**Task details:** Your job is to return every line of the listing holding the string "Scope".

►

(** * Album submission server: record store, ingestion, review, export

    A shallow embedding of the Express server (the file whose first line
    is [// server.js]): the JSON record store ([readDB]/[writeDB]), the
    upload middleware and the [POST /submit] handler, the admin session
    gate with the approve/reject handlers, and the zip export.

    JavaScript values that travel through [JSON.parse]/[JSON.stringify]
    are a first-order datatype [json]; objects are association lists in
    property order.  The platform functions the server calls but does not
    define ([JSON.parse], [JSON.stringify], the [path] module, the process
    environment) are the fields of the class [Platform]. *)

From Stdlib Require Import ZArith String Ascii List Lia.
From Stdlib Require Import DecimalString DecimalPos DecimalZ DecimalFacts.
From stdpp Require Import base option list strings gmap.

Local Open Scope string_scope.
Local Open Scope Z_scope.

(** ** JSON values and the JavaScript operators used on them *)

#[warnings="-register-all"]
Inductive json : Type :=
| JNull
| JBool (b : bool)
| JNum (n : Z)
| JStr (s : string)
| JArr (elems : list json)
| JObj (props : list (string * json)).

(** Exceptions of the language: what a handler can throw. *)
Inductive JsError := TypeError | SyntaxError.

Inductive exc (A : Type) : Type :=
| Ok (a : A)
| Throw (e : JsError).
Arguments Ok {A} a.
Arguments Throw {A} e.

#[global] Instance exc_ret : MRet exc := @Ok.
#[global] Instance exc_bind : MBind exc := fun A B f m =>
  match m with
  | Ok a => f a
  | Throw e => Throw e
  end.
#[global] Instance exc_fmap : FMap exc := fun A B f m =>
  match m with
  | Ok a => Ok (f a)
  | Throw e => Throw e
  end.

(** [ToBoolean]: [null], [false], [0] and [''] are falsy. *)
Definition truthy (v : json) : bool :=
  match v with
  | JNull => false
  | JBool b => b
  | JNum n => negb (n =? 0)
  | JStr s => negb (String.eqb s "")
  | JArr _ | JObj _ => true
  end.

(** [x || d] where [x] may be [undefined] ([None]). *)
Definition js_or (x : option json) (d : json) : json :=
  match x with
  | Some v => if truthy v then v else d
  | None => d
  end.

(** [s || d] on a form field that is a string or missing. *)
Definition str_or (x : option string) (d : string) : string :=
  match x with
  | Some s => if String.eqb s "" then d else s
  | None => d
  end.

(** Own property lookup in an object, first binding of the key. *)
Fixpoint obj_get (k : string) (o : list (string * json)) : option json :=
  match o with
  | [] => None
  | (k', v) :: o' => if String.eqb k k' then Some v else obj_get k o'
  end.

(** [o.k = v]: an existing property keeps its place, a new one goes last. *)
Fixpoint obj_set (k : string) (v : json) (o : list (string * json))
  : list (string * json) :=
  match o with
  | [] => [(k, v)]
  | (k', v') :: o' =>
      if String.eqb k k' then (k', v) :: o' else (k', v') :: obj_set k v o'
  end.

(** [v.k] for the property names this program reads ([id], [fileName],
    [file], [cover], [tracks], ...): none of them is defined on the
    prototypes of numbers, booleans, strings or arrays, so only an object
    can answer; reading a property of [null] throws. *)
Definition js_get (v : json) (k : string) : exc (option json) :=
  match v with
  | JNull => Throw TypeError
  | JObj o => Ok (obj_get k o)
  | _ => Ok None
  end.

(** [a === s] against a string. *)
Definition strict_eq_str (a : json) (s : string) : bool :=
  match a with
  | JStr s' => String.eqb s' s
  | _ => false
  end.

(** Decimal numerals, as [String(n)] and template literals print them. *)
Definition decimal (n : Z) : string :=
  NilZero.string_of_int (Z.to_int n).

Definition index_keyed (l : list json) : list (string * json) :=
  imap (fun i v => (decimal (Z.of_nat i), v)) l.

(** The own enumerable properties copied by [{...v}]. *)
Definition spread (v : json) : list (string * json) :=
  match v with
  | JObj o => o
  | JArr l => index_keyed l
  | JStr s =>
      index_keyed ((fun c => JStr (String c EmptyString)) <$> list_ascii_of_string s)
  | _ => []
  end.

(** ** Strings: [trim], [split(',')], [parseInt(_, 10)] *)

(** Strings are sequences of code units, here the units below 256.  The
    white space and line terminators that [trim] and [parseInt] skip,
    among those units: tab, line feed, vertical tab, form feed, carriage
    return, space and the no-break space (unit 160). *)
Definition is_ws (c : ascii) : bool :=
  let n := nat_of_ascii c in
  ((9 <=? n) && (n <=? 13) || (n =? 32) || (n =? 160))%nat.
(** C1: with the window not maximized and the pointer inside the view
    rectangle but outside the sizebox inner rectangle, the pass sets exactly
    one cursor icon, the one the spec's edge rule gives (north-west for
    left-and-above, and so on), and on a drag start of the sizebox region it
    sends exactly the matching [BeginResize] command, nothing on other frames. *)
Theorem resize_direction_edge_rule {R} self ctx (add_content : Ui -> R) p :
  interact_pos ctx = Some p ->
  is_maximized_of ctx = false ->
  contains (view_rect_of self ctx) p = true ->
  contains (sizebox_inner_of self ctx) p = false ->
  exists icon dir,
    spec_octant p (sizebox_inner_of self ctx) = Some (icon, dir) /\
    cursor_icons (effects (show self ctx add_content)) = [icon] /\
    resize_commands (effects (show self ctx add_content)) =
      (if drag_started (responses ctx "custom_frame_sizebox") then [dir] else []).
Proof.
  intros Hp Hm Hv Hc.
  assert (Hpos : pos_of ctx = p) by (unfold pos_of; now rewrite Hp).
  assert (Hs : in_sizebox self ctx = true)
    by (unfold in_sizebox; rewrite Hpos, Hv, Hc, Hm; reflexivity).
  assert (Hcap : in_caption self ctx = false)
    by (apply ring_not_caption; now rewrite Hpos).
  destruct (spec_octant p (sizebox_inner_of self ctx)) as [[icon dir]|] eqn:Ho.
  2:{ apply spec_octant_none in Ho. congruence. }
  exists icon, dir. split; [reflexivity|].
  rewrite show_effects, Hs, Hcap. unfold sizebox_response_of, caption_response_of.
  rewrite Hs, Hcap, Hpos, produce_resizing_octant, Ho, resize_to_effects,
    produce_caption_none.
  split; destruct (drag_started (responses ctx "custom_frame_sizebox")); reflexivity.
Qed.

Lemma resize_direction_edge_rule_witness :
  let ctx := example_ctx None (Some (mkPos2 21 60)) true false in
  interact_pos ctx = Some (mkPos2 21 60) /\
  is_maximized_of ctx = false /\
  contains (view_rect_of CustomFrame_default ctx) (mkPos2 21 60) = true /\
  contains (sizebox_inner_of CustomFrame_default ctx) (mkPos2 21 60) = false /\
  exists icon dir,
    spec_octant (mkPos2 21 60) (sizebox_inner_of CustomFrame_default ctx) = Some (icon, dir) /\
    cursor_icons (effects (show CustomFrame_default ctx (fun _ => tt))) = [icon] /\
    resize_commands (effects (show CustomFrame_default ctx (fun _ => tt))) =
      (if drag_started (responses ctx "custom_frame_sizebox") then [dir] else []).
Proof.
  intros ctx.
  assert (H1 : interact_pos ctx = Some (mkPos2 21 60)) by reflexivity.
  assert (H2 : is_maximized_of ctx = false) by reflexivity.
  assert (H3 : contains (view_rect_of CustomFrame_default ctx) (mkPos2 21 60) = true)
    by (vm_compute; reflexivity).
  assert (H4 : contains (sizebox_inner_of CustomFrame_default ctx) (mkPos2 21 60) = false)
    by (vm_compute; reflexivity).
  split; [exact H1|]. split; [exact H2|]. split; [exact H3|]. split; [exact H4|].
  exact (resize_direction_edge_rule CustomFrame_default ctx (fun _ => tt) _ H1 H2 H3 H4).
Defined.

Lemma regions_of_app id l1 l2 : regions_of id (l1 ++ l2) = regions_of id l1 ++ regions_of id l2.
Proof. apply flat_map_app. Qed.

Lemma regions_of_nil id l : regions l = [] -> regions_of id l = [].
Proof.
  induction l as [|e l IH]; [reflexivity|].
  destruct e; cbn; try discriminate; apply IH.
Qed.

◄
►

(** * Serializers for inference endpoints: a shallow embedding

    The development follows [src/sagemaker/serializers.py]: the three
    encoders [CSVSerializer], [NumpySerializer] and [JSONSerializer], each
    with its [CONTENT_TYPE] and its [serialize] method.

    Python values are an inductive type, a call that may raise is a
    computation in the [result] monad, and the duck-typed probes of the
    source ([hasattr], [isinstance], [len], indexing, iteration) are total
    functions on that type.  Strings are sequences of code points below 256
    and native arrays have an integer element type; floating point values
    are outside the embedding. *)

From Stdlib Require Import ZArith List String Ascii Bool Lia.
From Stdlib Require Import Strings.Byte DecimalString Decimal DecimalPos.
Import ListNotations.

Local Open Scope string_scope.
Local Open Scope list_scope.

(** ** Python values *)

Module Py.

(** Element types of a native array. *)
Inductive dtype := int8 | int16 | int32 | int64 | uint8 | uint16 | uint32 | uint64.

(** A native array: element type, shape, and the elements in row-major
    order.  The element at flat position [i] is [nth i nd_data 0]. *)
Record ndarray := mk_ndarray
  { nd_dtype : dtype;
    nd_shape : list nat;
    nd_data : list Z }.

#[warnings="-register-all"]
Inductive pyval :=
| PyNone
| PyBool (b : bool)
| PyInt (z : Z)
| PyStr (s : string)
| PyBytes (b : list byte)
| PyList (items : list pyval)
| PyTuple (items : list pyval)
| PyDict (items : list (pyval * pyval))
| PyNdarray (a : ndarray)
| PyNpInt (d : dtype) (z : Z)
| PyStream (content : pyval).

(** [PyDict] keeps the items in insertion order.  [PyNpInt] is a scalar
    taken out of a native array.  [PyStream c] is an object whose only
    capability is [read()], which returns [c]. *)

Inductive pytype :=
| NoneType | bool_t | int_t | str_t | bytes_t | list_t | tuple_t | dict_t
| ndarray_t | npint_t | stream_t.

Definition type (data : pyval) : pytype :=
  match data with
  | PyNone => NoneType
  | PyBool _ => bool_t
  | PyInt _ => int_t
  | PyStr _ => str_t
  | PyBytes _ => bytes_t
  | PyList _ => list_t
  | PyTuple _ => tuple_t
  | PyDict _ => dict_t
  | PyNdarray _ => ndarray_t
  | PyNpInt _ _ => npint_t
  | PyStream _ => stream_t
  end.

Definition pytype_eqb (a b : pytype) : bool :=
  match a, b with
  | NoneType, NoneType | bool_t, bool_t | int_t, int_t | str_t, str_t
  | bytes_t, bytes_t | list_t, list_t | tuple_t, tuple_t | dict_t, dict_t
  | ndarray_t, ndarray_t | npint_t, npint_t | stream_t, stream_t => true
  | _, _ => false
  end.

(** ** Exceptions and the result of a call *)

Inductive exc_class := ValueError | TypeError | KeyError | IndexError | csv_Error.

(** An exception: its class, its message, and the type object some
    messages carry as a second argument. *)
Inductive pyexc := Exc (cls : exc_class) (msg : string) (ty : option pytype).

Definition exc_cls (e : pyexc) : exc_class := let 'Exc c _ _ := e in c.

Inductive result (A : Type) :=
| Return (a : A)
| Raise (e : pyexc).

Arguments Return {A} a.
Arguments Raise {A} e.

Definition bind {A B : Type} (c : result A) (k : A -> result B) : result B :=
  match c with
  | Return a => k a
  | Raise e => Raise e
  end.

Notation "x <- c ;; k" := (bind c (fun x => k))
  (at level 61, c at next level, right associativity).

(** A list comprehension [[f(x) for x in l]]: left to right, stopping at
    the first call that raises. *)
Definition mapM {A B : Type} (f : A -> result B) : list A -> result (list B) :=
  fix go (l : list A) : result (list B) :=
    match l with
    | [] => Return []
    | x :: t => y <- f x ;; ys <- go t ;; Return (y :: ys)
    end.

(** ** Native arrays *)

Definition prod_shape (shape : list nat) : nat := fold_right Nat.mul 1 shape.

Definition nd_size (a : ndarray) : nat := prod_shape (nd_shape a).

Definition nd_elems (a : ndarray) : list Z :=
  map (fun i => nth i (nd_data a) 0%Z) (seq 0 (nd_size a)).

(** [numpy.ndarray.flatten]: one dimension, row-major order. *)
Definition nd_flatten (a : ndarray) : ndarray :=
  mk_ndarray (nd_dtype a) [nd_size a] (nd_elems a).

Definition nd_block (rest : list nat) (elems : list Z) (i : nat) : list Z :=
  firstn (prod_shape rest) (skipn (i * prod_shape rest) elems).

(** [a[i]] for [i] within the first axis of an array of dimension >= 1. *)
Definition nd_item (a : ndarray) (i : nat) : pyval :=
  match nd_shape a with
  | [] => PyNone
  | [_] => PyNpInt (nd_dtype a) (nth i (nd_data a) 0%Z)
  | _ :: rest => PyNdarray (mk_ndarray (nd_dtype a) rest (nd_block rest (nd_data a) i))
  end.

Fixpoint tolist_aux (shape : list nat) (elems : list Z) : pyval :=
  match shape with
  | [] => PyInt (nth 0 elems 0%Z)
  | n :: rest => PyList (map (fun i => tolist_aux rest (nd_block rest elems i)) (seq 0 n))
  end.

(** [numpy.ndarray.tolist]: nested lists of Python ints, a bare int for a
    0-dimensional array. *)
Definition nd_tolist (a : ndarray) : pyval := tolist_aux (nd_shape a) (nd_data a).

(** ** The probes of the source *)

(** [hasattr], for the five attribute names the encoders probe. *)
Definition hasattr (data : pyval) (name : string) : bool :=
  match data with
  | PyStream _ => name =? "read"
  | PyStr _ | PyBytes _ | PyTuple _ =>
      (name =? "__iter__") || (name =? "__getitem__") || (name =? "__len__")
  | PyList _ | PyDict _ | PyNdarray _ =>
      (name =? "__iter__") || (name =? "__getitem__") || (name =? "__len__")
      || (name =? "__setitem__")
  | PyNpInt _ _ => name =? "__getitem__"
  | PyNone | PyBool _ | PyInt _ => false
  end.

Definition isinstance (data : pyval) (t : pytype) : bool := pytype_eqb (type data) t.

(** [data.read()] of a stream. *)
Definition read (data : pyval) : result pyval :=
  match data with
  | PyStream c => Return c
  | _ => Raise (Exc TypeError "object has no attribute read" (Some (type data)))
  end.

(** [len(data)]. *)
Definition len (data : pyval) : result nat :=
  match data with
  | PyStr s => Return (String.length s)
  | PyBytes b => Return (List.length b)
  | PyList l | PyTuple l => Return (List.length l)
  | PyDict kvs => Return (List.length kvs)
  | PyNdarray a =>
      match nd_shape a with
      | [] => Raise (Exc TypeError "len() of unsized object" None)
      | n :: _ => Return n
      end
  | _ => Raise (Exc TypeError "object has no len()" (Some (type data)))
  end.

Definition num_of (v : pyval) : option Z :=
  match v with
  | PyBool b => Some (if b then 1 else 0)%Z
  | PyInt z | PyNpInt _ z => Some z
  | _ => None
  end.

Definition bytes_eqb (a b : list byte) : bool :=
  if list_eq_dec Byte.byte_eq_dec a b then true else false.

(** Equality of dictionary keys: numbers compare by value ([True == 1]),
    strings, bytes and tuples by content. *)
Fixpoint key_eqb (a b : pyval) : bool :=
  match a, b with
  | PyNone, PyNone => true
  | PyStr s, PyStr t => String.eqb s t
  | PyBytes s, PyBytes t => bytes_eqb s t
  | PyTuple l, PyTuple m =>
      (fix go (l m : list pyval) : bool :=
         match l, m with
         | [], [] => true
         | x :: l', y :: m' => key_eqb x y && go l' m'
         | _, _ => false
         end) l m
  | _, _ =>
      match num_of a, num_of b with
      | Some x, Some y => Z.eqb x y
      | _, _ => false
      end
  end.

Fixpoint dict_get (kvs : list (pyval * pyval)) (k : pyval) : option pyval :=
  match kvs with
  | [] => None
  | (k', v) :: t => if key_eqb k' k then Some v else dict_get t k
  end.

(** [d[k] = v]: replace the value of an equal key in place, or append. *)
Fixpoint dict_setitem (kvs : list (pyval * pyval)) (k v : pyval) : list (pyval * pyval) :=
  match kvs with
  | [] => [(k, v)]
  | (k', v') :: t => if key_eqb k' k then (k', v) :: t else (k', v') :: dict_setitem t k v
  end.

◄
►

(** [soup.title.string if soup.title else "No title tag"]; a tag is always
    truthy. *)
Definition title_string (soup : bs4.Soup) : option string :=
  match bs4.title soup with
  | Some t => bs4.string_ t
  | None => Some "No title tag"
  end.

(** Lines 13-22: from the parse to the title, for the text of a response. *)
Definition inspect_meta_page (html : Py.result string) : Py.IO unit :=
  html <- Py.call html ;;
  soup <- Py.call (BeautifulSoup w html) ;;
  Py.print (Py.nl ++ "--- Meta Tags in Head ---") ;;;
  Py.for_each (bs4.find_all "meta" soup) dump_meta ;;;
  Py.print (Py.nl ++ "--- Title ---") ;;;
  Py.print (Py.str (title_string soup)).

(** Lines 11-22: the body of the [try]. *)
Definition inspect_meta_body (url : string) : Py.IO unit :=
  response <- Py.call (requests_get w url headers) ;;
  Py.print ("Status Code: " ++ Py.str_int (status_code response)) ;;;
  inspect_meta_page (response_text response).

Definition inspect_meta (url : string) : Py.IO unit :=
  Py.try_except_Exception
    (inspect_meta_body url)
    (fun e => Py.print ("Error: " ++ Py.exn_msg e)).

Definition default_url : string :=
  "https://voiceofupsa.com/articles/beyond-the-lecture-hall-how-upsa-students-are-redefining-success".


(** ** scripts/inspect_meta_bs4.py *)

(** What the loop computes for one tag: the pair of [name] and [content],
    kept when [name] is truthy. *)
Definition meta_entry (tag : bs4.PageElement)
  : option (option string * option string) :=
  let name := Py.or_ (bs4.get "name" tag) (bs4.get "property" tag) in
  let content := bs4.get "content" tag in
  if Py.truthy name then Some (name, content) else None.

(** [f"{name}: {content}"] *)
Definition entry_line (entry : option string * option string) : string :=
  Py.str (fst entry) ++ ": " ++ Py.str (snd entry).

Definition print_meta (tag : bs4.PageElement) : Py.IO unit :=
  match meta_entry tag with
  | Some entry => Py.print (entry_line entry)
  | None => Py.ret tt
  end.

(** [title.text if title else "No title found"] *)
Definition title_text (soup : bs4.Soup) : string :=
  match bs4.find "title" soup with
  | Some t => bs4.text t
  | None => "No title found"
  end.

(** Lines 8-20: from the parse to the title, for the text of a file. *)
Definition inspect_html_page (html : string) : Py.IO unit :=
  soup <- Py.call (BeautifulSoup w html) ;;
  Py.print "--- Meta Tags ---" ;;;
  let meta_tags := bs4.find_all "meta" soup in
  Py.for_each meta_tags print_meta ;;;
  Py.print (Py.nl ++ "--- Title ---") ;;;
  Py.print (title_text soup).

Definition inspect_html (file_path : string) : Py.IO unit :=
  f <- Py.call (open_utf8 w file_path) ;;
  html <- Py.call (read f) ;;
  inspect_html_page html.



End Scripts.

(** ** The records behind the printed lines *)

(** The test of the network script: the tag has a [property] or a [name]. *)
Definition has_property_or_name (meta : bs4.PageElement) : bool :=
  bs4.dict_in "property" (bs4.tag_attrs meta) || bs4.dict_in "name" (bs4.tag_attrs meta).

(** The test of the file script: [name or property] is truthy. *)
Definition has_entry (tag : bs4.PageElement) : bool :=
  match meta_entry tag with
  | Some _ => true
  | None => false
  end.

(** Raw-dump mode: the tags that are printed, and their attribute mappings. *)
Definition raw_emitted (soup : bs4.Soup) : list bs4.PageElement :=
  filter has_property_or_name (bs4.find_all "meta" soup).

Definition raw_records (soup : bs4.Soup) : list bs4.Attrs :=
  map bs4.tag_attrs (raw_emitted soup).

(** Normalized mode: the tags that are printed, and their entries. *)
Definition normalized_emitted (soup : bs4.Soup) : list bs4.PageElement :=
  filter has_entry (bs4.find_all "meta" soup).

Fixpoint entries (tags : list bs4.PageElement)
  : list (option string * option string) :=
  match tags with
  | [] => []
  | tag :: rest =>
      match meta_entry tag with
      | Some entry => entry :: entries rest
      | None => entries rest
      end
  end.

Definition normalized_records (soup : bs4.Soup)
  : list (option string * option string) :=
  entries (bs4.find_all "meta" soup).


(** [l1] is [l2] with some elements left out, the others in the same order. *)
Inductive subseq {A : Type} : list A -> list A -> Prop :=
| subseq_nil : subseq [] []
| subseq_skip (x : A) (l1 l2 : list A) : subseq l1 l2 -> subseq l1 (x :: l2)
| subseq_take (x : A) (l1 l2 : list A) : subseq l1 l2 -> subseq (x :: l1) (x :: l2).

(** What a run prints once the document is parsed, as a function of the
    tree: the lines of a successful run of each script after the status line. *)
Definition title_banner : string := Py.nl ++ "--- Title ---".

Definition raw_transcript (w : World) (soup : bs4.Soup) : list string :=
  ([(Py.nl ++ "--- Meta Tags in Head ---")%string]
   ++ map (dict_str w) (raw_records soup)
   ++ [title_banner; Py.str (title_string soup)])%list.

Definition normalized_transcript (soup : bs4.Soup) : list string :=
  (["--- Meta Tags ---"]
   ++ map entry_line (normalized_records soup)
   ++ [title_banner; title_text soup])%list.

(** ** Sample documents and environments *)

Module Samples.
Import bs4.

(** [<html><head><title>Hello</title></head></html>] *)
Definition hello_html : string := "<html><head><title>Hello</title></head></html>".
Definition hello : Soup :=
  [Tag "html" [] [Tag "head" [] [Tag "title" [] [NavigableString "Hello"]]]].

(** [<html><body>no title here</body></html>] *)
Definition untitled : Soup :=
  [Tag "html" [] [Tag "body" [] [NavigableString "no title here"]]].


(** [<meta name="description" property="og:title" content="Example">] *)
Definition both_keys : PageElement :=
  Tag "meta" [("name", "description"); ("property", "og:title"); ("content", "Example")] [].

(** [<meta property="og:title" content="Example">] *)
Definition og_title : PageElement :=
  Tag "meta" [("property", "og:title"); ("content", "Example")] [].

◄

**Exercise answer:**
Local Open Scope string_scope.
Local Open Scope Z_scope.
Local Open Scope string_scope.
Local Open Scope list_scope.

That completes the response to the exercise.